Source: Epic Systems
Bowing to public pressure, health tech company Epic Systems has now notified its employees that they can work from home until the end of the year.
Epic had planned to require thousands of employees to return to the office this month to preserve its culture. Employees were previously told to return to the office unless they had problems arranging child care or had a health condition. Those employees were earlier told they could work remotely until Nov. 2.
But after hearing concerns from local public health officials earlier this week, Epic said it would rethink its remote work policy. The company had also heard feedback from its own employees, who shared fears about their health and safety.
Epic, which is based in Verona, Wisconsin, employs about 9,000 people. It is one of the largest heath technology companies in the U.S., and it sells medical record software to some of the nation’s top hospitals.

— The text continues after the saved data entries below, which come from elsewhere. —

(** * gotodolist: the credential issuance and verification core

    A shallow embedding of the authentication code of the Go todo-list
    service: [utils.GenerateAccessToken], [utils.GenerateRefreshToken],
    [utils.HashString], [middleware.Protect] and the [AuthController]
    handlers [Register], [Login], [Logout], [RefreshToken], [GetMe]
    with their helper [sendTokenResponse]; and of the task side behind
    it: the [TaskController] handlers [GetTasks], [GetTask],
    [CreateTask], [UpdateTask], [DeleteTask] and the routes of
    [SetupTaskRoutes].

    The Go packages the code calls into (crypto, encoding/json, base64,
    bcrypt, golang-jwt, the MongoDB driver, gin) are modelled by what
    the handlers observe of them.  Cryptographic primitives and wire
    codecs are fields of the class [Externals]; nothing is assumed
    about them except, where a statement says so, that decoding
    inverts encoding ([CodecLaws]).  Logging is left out: it writes to
    a file and never feeds back into a handler. *)

From Stdlib Require Import ZArith Ascii String List Lia Bool.
From stdpp Require Import base option list strings gmap countable.

Local Set Warnings "-register-all".
Local Open Scope string_scope.
Local Open Scope Z_scope.

(** ** Go values shared by the packages *)

(** A Go [string] and a Go [[]byte] are both sequences of bytes; both
    are [string] here, so the conversions [[]byte(s)] and [string(b)]
    are the identity. *)

(** Values that travel through [map[string]interface{}] ([jwt.MapClaims],
    [gin.H]): what encoding/json produces and consumes.  Numbers are
    whole ([int64], or a [float64] holding a whole number, which is all
    that the issuing code writes). *)
Inductive JValue : Type :=
  | JNull
  | JBool (b : bool)
  | JNumber (n : Z)
  | JString (s : string)
  | JArray (l : list JValue)
  | JObject (kvs : list (string * JValue)).

(** ** package time *)
Module time.

(** Instants and durations, both counted in nanoseconds; an instant
    is counted from the Unix epoch. *)
Definition Time := Z.
Definition Duration := Z.

Definition Millisecond : Duration := 1000000.
Definition Second : Duration := 1000000000.
Definition Hour : Duration := 3600 * Second.

Definition Add (t : Time) (d : Duration) : Time := t + d.

(** [t.Unix()]: whole seconds since the epoch, rounded down. *)
Definition Unix (t : Time) : Z := t / Second.

(** [time.Unix(sec, 0)]. *)
Definition FromUnix (sec : Z) : Time := sec * Second.

Definition Before (t u : Time) : bool := t <? u.

End time.

(** ** package encoding/hex *)
Module hex.

(** [hextable = "0123456789abcdef"], indexed by a nibble. *)
Definition hextable (n : N) : ascii :=
  match n with
  | 0 => "0" | 1 => "1" | 2 => "2" | 3 => "3" | 4 => "4" | 5 => "5"
  | 6 => "6" | 7 => "7" | 8 => "8" | 9 => "9" | 10 => "a" | 11 => "b"
  | 12 => "c" | 13 => "d" | 14 => "e" | _ => "f"
  end%N%char.
(** The loop over the binlogs of a segment in [GetInsertBinlogPaths]: two
    slices grown side by side. *)
Fixpoint collectBinlogs (binlogs : list FieldBinlog.t) (fids : list UniqueID)
    (paths : list (list string)) : list UniqueID * list (list string) :=
  match binlogs with
  | [] => (fids, paths)
  | field :: rest =>
      collectBinlogs rest (fids ++ [FieldBinlog.FieldID field])
                     (paths ++ [FieldBinlog.Binlogs field])
  end.

Definition GetInsertBinlogPaths {W} (c : Collab W) (s : Server W)
    (SegmentID : UniqueID)
  : option GetInsertBinlogPathsResponse.t * error :=
  let failure reason :=
    {| GetInsertBinlogPathsResponse.Status := unexpected reason;
       GetInsertBinlogPathsResponse.FieldIDs := [];
       GetInsertBinlogPathsResponse.Paths := [] |} in
  if isClosed c s then (Some (failure serverNotServingErrMsg), None)
  else
    match GetSegment c (world s) SegmentID with
    | None => (Some (failure "segment not found"), None)
    | Some segment =>
        let '(fids, paths) := collectBinlogs (SegmentInfo.Binlogs segment) [] [] in
        (Some {| GetInsertBinlogPathsResponse.Status := success;
                 GetInsertBinlogPathsResponse.FieldIDs := fids;
                 GetInsertBinlogPathsResponse.Paths := paths |}, None)
    end.

Definition rowCount (nums : Z) : commonpb.KeyValuePair :=
  {| commonpb.Key := "row_count"; commonpb.Value := Itoa nums |}.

Now, the company has said that staff will receive four weeks’ notice before they’re asked to return to the campus, which is based in Dane County. Those who choose to come in are welcome to, Epic said, but the company will monitor the number and limit it if required.
The company shared the following statement with CNBC on Thursday:
On August 8th, Epic paused our phased return to campus in response to a letter from Public Health Madison and Dane County. On August 12th, we updated our policy.
As of August 13th, staff can continue to work from home until at least the New Year. For those staff who wish to come in, they are welcome to return to campus. We believe that in-person collaboration is important.
We will continue to closely monitor data to guide our decisions, including Dane County public health reports, the impact of UW students’ return to campus, and the advice of public health experts. For the safety of our staff and our community, we’ll monitor the number and location of people on campus and limit the number if needed. Staff will receive at least four weeks’ notice before they are asked to return to campus next year.
This novel disease is challenging. Infectious disease experts told us that many companies, like ours, have had to adjust to changing information and developments about the virus and revise their plans multiple times. We appreciate constructive feedback from our staff. We look forward to a time when everyone can be together again in person.